After a moment's wait, lift off the hive's outer cover and blow a little smoke down inside. Then, using your handy hive tool — a little crowbar that's an indispensible beekeeping aid — pry up the corners of the inner cover and lift that off.

There they are, beautiful and busy! Smoke them down in the super a bit, so you can pry out a frame and see what they're up to. To do that, gently pry up the two corners of an end frame with your hive tool and lift it out. Remember to move deliberately and carefully around bees, because quick, jerky movements are apt to excite them. Besides, you don't want to crush any of those winged honey makers.

Frames in upper supers will either be empty or contain honey, visible if uncured, and capped with lovely white beeswax if ready for harvesting. To really learn what's going on in the hive, though, you'll have to go below the honey super and into the brood chamber, where the queen lays her eggs. So, carefully reinsert that top frame you took out (smoking the bees a bit to clear the way). Then pry up the four corners of that super with your hive tool, twist the super a bit to break any remaining bee glue holding the supers together (don't forget the twist, please, unless you want to risk yanking still-stuck-on frames from below), lift the entire super off — it may be heavy — and set it down on your inverted outer cover.

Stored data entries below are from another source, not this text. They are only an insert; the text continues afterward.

Lemma forecast_item_ok (daily : json) (k i : nat) :
  has_days fromisoformat timestamp daily k = true -> (i < k)%nat ->
  exists item : json,
    forecast_item fromisoformat timestamp daily i = Ok item
    /\ field item "date" = column daily "time" !! i.
Proof.
  unfold has_days, daily_keys. cbn [forallb].
  intros [[Hcols Hdates]%andb_prop Hcodes]%andb_prop Hi.
  repeat match type of Hcols with
         | _ && _ = true => apply andb_prop in Hcols as [?Hcol Hcols]
         end.
  destruct (is_column_at _ _ _ i Hcol Hi) as (date & Hdate & Hdate_col).
  destruct (is_column_at _ _ _ i Hcol0 Hi) as (code & Hcode & Hcode_col).
  destruct (is_column_at _ _ _ i Hcol1 Hi) as (temp_max & Htmax & _).
  destruct (is_column_at _ _ _ i Hcol2 Hi) as (temp_min & Htmin & _).
  destruct (is_column_at _ _ _ i Hcol3 Hi) as (precipitation & Hprec & _).
  destruct (is_column_at _ _ _ i Hcol4 Hi) as (speed & Hspeed & _).
  destruct (is_column_at _ _ _ i Hcol5 Hi) as (direction & Hdir & _).
  pose proof (forallb_lookup _ _ _ _ Hdates Hdate_col) as Hreadable.
  pose proof (forallb_lookup _ _ _ _ Hcodes Hcode_col) as Hhash.
  destruct (hashable_lookup code Hhash) as [[description condition] Hlookup].
  unfold readable_date in Hreadable.
  destruct date as [| | | | s | |]; try discriminate Hreadable.
  destruct (fromisoformat _) as [d |] eqn:Hfrom; [| discriminate Hreadable].
  apply bool_decide_eq_true_1 in Hreadable as [t Ht].
  assert (WeatherCodeMapper.get_description code = Ok description) as Hd.
  { unfold WeatherCodeMapper.get_description. by rewrite Hlookup. }
  assert (WeatherCodeMapper.get_condition code = Ok condition) as Hc.
  { unfold WeatherCodeMapper.get_condition. by rewrite Hlookup. }
  unfold forecast_item.
  rewrite Hdate, Htmax, Htmin, Hprec, Hspeed, Hdir. cbn [mbind outcome_bind].
  rewrite Hfrom. cbn [mbind outcome_bind].
  rewrite Hcode. cbn [mbind outcome_bind].
  rewrite Hd. cbn [mbind outcome_bind].
  rewrite Hc. cbn [mbind outcome_bind].
  rewrite Ht. cbn [mbind outcome_bind].
  eexists. split; [reflexivity |].
  rewrite field_dict, Hdate_col. by eval_entries.
Qed.

Lemma mapM_outcome {A B : Type} (f : A -> outcome B) (l : list A) :
  (forall x, x ∈ l -> exists y, f x = Ok y) ->
  exists ys : list B, mapM f l = Ok ys /\ Forall2 (fun x y => f x = Ok y) l ys.
Proof.
  induction l as [| x l IH]; intros Hall.
  - exists []. by split.
  - destruct (Hall x ltac:(left)) as [y Hy].
    destruct IH as (ys & Hys & Hall2).
    { intros x' Hx'. apply Hall. by right. }
    exists (y :: ys). split; [| by constructor].
    cbn [mapM]. rewrite Hy. cbn [mbind outcome_bind].
    rewrite Hys. by cbn [mbind outcome_bind mret outcome_ret].
Qed.

Lemma field_getitem (d v : json) (k : string) :
  field d k = Some v -> getitem d k = Ok v.
Proof. destruct d; try discriminate. cbn [field getitem]. by intros ->. Qed.

Lemma is_column_field (daily : json) (k : nat) (key : string) :
  is_column daily k key = true ->
  exists xs : list json, field daily key = Some (JList xs) /\ length xs = k.
Proof.
  unfold is_column. destruct (field daily key) as [[| | | | | xs |] |];
    try discriminate.
  intros Hlen%Nat.eqb_eq. by exists xs.
Qed.

Lemma truthy_field (d v : json) (k : string) : field d k = Some v -> truthy d = true.
Proof.
  destruct d as [| | | | | | m]; try discriminate. cbn [field truthy].
  intros Hk. apply negb_true_iff, Nat.eqb_neq. intros Hsize.
  apply map_size_empty_inv in Hsize. by rewrite Hsize, lookup_empty in Hk.
Qed.

Lemma contains_field (d v : json) (k : string) :
  field d k = Some v -> contains d k = Ok true.
Proof.
  destruct d as [| | | | | | m]; try discriminate. cbn [field contains].
  intros ->. done.
Qed.

Lemma Forall2_impl_elem {A B : Type} (P Q : A -> B -> Prop) (l : list A) (ys : list B) :
  Forall2 P l ys -> (forall x y, x ∈ l -> P x y -> Q x y) -> Forall2 Q l ys.
Proof.
  induction 1 as [| x y l ys Hxy Hrest IH]; intros Himp; constructor.
  - apply Himp; [left | done].
  - apply IH. intros x' y' Hx'. apply Himp. by right.
Qed.

Lemma forecast_result_ok (coords data daily name country : json) (days : Z) (k : nat) :
  field data "daily" = Some daily ->
  has_days fromisoformat timestamp daily k = true ->
  getitem coords "name" = Ok name ->
  getitem coords "country" = Ok country ->
  exists items : list json,
    forecast_result fromisoformat timestamp coords data days
    = Ok (dict [ ("location", dict [("name", name); ("country", country)]);
                 ("forecast", JList items);
                 ("list", JList items);
                 ("city", dict [("name", name)]) ]%string)
    /\ Forall2 (fun i item =>
                  forecast_item fromisoformat timestamp daily i = Ok item
                  /\ field item "date" = column daily "time" !! i)
         (seq 0 (Z.to_nat (Z.min days (Z.of_nat k)))) items.
Proof.
  intros Hdaily Hdays Hname Hcountry.
  assert (is_column daily k "time" = true) as Htime.
  { unfold has_days, daily_keys in Hdays. cbn [forallb] in Hdays.
    by apply andb_prop in Hdays as [[[? _]%andb_prop _]%andb_prop _]. }
  destruct (is_column_field _ _ _ Htime) as (times & Htimes & Hlen).
  set (n := Z.to_nat (Z.min days (Z.of_nat k))).
  destruct (mapM_outcome (forecast_item fromisoformat timestamp daily) (seq 0 n))
    as (items & Hitems & Hall).
  { intros i Hi%elem_of_seq.
    destruct (forecast_item_ok daily k i Hdays ltac:(lia)) as (item & ? & _).
    eauto. }
  exists items. split.
  - unfold forecast_result.
    rewrite (field_getitem _ _ _ Hdaily). cbn [mbind outcome_bind].
    rewrite (field_getitem _ _ _ Htimes). cbn [mbind outcome_bind len].
    rewrite Hlen. fold n. rewrite Hitems. cbn [mbind outcome_bind].
    rewrite Hname. cbn [mbind outcome_bind]. rewrite Hcountry.
    by cbn [mbind outcome_bind].
  - eapply Forall2_impl_elem; [exact Hall |].
    intros i item Hi%elem_of_seq Hitem. split; [done |].
    destruct (forecast_item_ok daily k i Hdays ltac:(lia)) as (item' & Hitem' & Hdate).
    congruence.
Qed.

Lemma coordinates_found (city : string) (log log1 : list request) (coords : json) :
  get_coordinates http_get city log = (Ok coords, log1) ->
  field coords "error" = None ->
  exists lat lon name country admin1 : json,
    coords = dict [ ("lat", lat); ("lon", lon); ("name", name);
                    ("country", country); ("admin1", admin1) ]%string.
Proof.
  intros Hget Hok.
  destruct (get_coordinates_cases city log) as (out & log' & Hcases & Hres & _).
  rewrite Hget in Hcases. injection Hcases as <- <-.
  inversion Hres as [msg Hmsg | lat lon name country admin1 Hfound |]; subst coords.
  - rewrite field_dict in Hok. revert Hok. by eval_entries.
  - by exists lat, lon, name, country, admin1.
Qed.

Lemma sent_to_geo (log : list request) (params : json) :
  sent_to weather_url (log ++ [(geo_url, params)]) = sent_to weather_url log.
Proof. unfold sent_to. rewrite List.filter_app. cbn. apply app_nil_r. Qed.

(** *** Current weather *)

(** C3. In a successful current-weather response the canonical and the
    legacy view hold the same values: temperature, feels-like, humidity,
    pressure, wind speed and wind direction. *)
Theorem current_views_agree (city : string) (log log' : list request) (r : json) :
  get_current_weather http_get str_other city log = (Ok r, log') ->
  field r "error" = None ->
  exists temperature feels_like humidity pressure wind_speed wind_direction : json,
    (field2 r "current" "temperature" = Some temperature
     /\ field2 r "main" "temp" = Some temperature)
    /\ (field2 r "current" "feels_like" = Some feels_like
        /\ field2 r "main" "feels_like" = Some feels_like)
    /\ (field2 r "current" "humidity" = Some humidity
        /\ field2 r "main" "humidity" = Some humidity)
    /\ (field2 r "current" "pressure" = Some pressure
        /\ field2 r "main" "pressure" = Some pressure)
    /\ (field2 r "current" "wind_speed" = Some wind_speed
        /\ field2 r "wind" "speed" = Some wind_speed)
    /\ (field2 r "current" "wind_direction" = Some wind_direction
        /\ field2 r "wind" "deg" = Some wind_direction).
Proof.
  intros Hrun Hok.
  destruct (get_current_weather_success city log log' r Hrun Hok)
    as (lat & lon & name & country & admin1 & data & log1 & _ & _ & _ & Hres).
  destruct (current_result_shape _ _ _ Hres)
    as (cur & description & condition & n & c & la & lo & _ & _ & _ & ->).
  exists (reading cur "temperature_2m"), (reading cur "apparent_temperature"),
         (reading cur "relative_humidity_2m"), (reading cur "surface_pressure"),
         (reading cur "wind_speed_10m"), (reading cur "wind_direction_10m").
  unfold field2.
  repeat split;
    rewrite field_dict; eval_entries; cbn [mbind option_bind];
    rewrite field_dict; by eval_entries.
Qed.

Smoke the brood chamber. (You'll have to develop your own feel for how much smoke to use. The best general rule I've heard is when the bees start poking their heads back out between the frames, it's time to smoke them down again.) Pull out an end frame as you did before, hold it up, and inspect both sides. Then set it down on end, so you'll have more hive room to operate, push the next frame over with your hive tool, pull it out, and hold it up. Before long, if it's laying season and you have a good queen, you should find several frames that are "slam full of brood" . . . filled with large, oval patterns of brown-capped cells. If you've got a number of those larvae-laden frames, as well as some with open cells that — look real closely — contain little white slivers (eggs) in their bottom, you're in business. You've got a good queen who's doing her job. You can reverse your sequence of actions, close up the hive, and go home content.